Exercise description:
Among the entries below, count the lines holding the string "print". Respond with the number alone.

(Records from a data collection)

_ _ _ _ _ _ _

Definition CognitiveSearchIndexDemo : notebook :=
  [ [];
    [st [] ["logging"];
     st [] ["sys"];
     st [] ["Markdown"; "display"]];
    [];
    [st [] ["os"];
     st [] ["getpass"];
     st ["os"; "getpass"] [];
     st [] ["openai"];
     st ["openai"; "os"] []];
    [st [] ["SearchIndexClient"];
     st [] ["SearchClient"];
     st [] ["AzureKeyCredential"];
     st ["getpass"] ["search_service_name"];
     st ["getpass"] ["key"];
     st ["AzureKeyCredential"; "key"] ["cognitive_search_credential"];
     st ["search_service_name"] ["service_endpoint"];
     st [] ["index_name"];
     st ["SearchIndexClient"; "service_endpoint";
         "cognitive_search_credential"] ["index_client"];
     st ["SearchClient"; "service_endpoint"; "index_name";
         "cognitive_search_credential"] ["search_client"]];
    [st [] ["SearchClient"];
     st [] ["CognitiveSearchVectorStore"];
     st [] ["IndexManagement"; "MetadataIndexFieldType";
         "CognitiveSearchVectorStore"];
     st ["MetadataIndexFieldType"] ["metadata_fields"];
     st ["CognitiveSearchVectorStore"; "index_client"; "index_name";
         "metadata_fields"; "IndexManagement"] ["vector_store"]];
    [];
    [st [] ["OpenAIEmbedding"];
     st [] ["SimpleDirectoryReader"; "StorageContext"; "ServiceContext";
         "VectorStoreIndex"];
     st ["OpenAIEmbedding"] ["embed_model"];
     st ["SimpleDirectoryReader"] ["documents"];
     st ["StorageContext"; "vector_store"] ["storage_context"];
     st ["ServiceContext"; "embed_model"] ["service_context"];
     st ["documents"; "VectorStoreIndex"; "storage_context";
         "service_context"] ["index"]];
    [st ["index"] ["query_engine"];
     st ["query_engine"] ["response"];
     st ["display"; "Markdown"; "response"] []];
    [st ["query_engine"] ["response"];
     st ["display"; "Markdown"; "response"] []];
    [st [] ["CognitiveSearchVectorStore"];
     st [] ["IndexManagement"; "MetadataIndexFieldType";
         "CognitiveSearchVectorStore"];
     st [] ["index_name"];
     st ["MetadataIndexFieldType"] ["metadata_fields"];
     st ["CognitiveSearchVectorStore"; "search_client"; "metadata_fields";
         "IndexManagement"] ["vector_store"]];
    [st [] ["OpenAIEmbedding"];
     st [] ["SimpleDirectoryReader"; "StorageContext"; "ServiceContext";
         "VectorStoreIndex"];
     st ["OpenAIEmbedding"] ["embed_model"];
     st ["StorageContext"; "vector_store"] ["storage_context"];
     st ["ServiceContext"; "embed_model"] ["service_context"];
     st ["VectorStoreIndex"; "storage_context"; "service_context"] ["index"]];
    [st ["index"] ["query_engine"];
     st ["query_engine"] ["response"];
     st ["display"; "Markdown"; "response"] []];
    [st ["query_engine"] ["response"];
     st ["display"; "Markdown"; "response"] []];
    [st [] ["time"];
     st ["index"] ["query_engine"];
     st ["query_engine"] ["response"];
     st ["time"] ["start_time"];
     st [] ["token_count"];
     st ["response"; "print"; "token_count"] ["token"; "token_count"];
     st ["start_time"; "time"] ["time_elapsed"];
     st ["token_count"; "time_elapsed"] ["tokens_per_second"];
     st ["print"; "tokens_per_second"] []];
    [st ["query_engine"] ["response"];
     st ["display"; "Markdown"; "response"] []];
    [st [] ["Document"];
     st ["index"; "Document"] []];
    [st ["query_engine"] ["response"];
     st ["display"; "Markdown"; "response"] []];
    [st [] ["TextNode"];
     st ["TextNode"] ["nodes"]];
    [st ["nodes"; "index"] []];
    [st [] ["ExactMatchFilter"; "MetadataFilters"];
     st ["MetadataFilters"; "ExactMatchFilter"] ["filters"];
     st ["index"; "filters"] ["retriever"];
     st ["retriever"] []];
    [st [] ["VectorStoreQueryMode"];
     st ["index"; "VectorStoreQueryMode"] ["hybrid_retriever"];
     st ["hybrid_retriever"] []];
    [st ["index"; "VectorStoreQueryMode"] ["hybrid_retriever"];
     st ["hybrid_retriever"] []] ].

Inductive outcome :=
| Completed
| NameError (cell_index : nat) (name : string).

(** One statement: the first name read that is not bound, or the name space
    with the statement's bindings. *)
Definition exec_stmt (env : gset string) (s : stmt) : string + gset string :=
  match List.find (λ x, bool_decide (x ∉ env)) (reads s) with
  | Some x => inl x
  | None => inr (env ∪ list_to_set (binds s))
  end.

(** One cell: its statements in order up to the first error; the bindings
    made before the error stay. *)
Fixpoint exec_cell (env : gset string) (c : cell) : option string * gset string :=
  match c with
  | [] => (None, env)
  | s :: rest =>
      match exec_stmt env s with
      | inl x => (Some x, env)
      | inr env' => exec_cell env' rest
      end
  end.

(** Run all: the cells in order from cell [i] on, stopping at the first
    error. *)
Fixpoint run_from (i : nat) (env : gset string) (nb : notebook) : outcome :=
  match nb with
  | [] => Completed
  | c :: rest =>
      match exec_cell env c with
      | (Some x, _) => NameError i x
      | (None, env') => run_from (S i) env' rest
      end
  end.

Definition run_all (nb : notebook) : outcome := run_from 0 builtins nb.

(** Every cell run in turn, going on after a cell that fails: the cells that
    fail, with the name that is missing. *)
Fixpoint errors_from (i : nat) (env : gset string) (nb : notebook)
  : list (nat * string) :=
  match nb with
  | [] => []
  | c :: rest =>
      match exec_cell env c with
      | (Some x, env') => (i, x) :: errors_from (S i) env' rest
      | (None, env') => errors_from (S i) env' rest
      end
  end.

Definition name_errors (nb : notebook) : list (nat * string) :=
  errors_from 0 builtins nb.

(** A notebook that completes has no failing cell. *)
Lemma run_from_completed i env nb :
  run_from i env nb = Completed → errors_from i env nb = [].
Proof.
  revert i env. induction nb as [|c rest IH]; intros i env; [done|].
  simpl. destruct (exec_cell env c) as [[x|] env']; [done|]. apply IH.
Qed.

(** Run from a fresh kernel, the cookbook stops at its thirteenth code cell,
    which inspects [new_query]: the cell before binds the value of
    [hyde.run] to [query_bundle] and no statement binds [new_query].  It is
    the only cell of the cookbook that fails for a name, and the two other
    notebooks run through without a missing name. *)
Theorem cookbook_reads_unbound_name :
  run_all query_transform_cookbook = NameError 12 "new_query" ∧
  query_transform_cookbook !! 12 = Some [st ["new_query"] []] ∧
  name_errors query_transform_cookbook = [(12, "new_query")] ∧
  run_all redis_ingestion_pipeline = Completed ∧
  run_all CognitiveSearchIndexDemo = Completed.
Proof. by vm_compute. Qed.

End Names.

_ _ _ _ _ _ _

Answer section:
2